Assigned task
Write out, please, the lines from the beginning of the material to the line with "and a verdict", including both ends and nothing else.
*** Opening of Records for processing ***
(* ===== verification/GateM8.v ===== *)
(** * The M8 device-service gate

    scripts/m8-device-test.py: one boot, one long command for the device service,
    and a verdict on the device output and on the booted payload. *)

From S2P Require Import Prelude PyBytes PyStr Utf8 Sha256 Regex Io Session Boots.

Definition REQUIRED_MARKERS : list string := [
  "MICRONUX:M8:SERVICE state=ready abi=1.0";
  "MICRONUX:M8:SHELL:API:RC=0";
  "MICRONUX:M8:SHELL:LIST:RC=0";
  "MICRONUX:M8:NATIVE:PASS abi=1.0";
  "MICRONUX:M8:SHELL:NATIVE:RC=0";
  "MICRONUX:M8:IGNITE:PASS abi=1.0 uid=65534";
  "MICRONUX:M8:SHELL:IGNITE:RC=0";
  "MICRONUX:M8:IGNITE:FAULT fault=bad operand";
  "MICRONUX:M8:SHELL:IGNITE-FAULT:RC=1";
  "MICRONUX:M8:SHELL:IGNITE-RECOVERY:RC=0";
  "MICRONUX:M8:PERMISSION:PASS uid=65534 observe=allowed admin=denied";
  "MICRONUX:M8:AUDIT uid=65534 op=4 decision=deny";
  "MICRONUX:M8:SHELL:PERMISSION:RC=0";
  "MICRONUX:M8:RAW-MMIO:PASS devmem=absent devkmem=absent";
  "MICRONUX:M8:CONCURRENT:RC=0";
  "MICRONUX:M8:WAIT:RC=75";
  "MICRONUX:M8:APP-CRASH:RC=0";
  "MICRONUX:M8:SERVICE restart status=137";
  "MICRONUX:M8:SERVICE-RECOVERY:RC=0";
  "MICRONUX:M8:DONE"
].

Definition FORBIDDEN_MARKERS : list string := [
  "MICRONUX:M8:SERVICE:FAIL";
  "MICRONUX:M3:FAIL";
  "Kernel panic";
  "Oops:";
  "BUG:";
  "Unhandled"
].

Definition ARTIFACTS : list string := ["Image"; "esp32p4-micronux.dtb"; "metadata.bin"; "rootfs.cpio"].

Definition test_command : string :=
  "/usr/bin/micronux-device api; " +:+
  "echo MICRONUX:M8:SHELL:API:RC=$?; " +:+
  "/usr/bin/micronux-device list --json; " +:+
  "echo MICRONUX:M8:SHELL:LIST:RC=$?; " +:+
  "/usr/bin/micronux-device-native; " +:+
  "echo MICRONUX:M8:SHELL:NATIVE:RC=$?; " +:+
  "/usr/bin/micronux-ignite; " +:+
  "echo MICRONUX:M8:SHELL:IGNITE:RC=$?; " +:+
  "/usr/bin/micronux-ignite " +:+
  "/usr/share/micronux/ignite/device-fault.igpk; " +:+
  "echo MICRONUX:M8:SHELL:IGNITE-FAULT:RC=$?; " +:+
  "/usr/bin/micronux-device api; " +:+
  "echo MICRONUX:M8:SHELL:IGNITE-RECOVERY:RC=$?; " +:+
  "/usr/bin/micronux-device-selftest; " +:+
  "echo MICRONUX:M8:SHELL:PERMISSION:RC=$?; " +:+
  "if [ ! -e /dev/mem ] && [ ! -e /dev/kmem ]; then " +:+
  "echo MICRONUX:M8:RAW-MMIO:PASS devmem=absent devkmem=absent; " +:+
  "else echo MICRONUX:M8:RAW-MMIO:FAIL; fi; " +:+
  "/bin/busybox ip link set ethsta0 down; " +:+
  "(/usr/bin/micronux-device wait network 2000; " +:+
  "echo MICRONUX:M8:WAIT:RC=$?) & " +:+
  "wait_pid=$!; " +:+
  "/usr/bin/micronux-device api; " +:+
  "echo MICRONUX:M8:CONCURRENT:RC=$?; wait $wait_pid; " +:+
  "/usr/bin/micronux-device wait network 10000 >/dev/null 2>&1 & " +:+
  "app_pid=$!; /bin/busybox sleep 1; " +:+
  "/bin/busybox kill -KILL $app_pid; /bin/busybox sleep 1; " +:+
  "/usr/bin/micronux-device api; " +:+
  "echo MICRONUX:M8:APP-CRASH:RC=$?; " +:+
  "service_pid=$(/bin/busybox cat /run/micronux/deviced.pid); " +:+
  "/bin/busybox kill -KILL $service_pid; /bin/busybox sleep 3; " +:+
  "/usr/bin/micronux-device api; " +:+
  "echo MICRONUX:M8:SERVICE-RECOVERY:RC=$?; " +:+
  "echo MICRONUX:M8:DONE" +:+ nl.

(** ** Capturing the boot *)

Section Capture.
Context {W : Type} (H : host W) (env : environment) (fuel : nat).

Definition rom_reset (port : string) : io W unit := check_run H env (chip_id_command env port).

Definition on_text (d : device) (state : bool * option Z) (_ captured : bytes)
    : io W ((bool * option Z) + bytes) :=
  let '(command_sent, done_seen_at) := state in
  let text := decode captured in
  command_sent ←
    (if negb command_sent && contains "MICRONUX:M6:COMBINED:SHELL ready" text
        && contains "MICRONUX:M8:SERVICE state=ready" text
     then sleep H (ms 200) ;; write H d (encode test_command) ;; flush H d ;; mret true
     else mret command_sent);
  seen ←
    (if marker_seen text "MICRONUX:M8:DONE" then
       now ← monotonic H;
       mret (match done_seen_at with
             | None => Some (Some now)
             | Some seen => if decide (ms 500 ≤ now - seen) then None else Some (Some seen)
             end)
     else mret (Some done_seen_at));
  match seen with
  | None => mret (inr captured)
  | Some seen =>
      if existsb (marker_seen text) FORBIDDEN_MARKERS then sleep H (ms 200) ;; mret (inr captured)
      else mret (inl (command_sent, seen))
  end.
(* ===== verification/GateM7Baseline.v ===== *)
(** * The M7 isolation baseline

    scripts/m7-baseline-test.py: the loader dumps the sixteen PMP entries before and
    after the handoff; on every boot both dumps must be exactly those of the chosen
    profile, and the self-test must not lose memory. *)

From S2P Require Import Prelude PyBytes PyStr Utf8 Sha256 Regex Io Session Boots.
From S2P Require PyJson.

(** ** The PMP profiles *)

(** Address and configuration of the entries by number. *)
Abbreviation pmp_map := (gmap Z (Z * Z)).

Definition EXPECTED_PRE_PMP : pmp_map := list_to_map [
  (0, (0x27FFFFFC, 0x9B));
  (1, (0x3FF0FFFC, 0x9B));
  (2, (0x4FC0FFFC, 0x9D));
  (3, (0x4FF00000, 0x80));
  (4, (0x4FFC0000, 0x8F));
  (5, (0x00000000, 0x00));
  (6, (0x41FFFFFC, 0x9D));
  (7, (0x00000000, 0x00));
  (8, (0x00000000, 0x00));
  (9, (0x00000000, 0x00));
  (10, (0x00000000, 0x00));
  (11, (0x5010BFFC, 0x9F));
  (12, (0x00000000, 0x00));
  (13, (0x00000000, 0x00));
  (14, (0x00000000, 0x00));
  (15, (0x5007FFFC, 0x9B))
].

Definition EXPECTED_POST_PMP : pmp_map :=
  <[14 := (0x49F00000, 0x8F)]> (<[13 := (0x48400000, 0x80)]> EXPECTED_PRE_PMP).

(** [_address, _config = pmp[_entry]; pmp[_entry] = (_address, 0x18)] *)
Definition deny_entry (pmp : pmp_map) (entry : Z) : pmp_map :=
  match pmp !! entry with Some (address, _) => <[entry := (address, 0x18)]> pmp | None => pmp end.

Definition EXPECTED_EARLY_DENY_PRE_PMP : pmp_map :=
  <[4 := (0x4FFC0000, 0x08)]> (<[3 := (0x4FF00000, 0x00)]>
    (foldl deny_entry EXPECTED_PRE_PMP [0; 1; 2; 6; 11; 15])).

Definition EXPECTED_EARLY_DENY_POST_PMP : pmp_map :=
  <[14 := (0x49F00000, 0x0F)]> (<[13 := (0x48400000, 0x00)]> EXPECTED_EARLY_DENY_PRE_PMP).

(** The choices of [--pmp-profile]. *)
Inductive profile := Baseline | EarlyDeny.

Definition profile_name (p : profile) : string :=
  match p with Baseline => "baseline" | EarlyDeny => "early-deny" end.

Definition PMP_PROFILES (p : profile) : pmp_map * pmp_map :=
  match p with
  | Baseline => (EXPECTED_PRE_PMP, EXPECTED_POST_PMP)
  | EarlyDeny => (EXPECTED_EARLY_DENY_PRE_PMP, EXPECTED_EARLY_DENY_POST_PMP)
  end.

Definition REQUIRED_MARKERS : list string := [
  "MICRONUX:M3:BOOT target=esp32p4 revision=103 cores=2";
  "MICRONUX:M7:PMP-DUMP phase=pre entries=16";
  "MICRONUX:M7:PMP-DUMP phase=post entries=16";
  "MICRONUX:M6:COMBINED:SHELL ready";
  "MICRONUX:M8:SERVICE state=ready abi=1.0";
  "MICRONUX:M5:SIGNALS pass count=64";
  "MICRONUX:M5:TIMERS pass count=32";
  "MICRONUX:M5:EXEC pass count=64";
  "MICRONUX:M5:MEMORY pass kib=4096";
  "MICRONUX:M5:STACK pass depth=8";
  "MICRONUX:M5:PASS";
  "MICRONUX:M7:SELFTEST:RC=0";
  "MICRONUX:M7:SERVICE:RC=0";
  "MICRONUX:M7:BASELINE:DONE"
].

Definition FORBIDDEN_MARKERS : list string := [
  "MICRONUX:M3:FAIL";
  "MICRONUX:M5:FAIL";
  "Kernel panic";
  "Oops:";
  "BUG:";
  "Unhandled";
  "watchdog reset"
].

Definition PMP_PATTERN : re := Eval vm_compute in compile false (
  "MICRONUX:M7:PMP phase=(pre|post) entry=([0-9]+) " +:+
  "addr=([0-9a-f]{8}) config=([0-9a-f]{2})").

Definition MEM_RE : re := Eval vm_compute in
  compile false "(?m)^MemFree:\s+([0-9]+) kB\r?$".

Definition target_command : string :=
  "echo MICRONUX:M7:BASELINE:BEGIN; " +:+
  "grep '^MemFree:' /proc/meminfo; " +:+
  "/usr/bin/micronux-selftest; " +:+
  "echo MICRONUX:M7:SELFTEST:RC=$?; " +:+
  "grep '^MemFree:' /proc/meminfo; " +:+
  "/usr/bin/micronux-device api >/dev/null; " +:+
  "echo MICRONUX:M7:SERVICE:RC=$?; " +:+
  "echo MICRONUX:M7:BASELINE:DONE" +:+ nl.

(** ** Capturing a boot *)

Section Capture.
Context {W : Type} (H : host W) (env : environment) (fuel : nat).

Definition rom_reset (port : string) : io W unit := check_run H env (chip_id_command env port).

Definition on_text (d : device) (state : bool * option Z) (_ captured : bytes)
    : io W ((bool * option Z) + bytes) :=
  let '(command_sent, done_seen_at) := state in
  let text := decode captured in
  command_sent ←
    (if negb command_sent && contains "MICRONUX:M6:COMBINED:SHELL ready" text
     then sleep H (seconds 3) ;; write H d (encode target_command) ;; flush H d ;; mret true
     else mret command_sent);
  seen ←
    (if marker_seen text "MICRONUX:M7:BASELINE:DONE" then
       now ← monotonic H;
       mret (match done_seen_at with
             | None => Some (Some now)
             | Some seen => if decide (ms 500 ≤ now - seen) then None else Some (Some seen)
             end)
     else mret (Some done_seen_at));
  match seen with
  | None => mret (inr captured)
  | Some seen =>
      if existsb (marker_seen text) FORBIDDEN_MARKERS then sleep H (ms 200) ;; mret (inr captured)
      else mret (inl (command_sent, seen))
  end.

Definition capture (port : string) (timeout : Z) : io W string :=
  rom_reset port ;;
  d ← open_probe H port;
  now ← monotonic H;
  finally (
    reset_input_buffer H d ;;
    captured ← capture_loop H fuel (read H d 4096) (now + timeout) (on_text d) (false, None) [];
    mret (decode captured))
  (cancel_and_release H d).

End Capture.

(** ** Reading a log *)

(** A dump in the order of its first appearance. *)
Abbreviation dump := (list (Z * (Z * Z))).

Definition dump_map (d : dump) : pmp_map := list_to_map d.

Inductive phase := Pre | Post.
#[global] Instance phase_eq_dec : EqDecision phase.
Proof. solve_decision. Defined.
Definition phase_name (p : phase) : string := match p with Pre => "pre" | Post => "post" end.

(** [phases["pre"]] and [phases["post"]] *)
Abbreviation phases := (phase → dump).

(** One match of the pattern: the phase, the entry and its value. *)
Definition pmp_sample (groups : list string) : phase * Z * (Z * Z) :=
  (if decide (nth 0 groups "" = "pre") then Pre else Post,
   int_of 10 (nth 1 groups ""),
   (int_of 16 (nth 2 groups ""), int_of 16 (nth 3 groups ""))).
*** Close of Records for processing ***
Output below
(* ===== verification/GateM8.v ===== *)
(** * The M8 device-service gate

    scripts/m8-device-test.py: one boot, one long command for the device service,
    and a verdict on the device output and on the booted payload. *)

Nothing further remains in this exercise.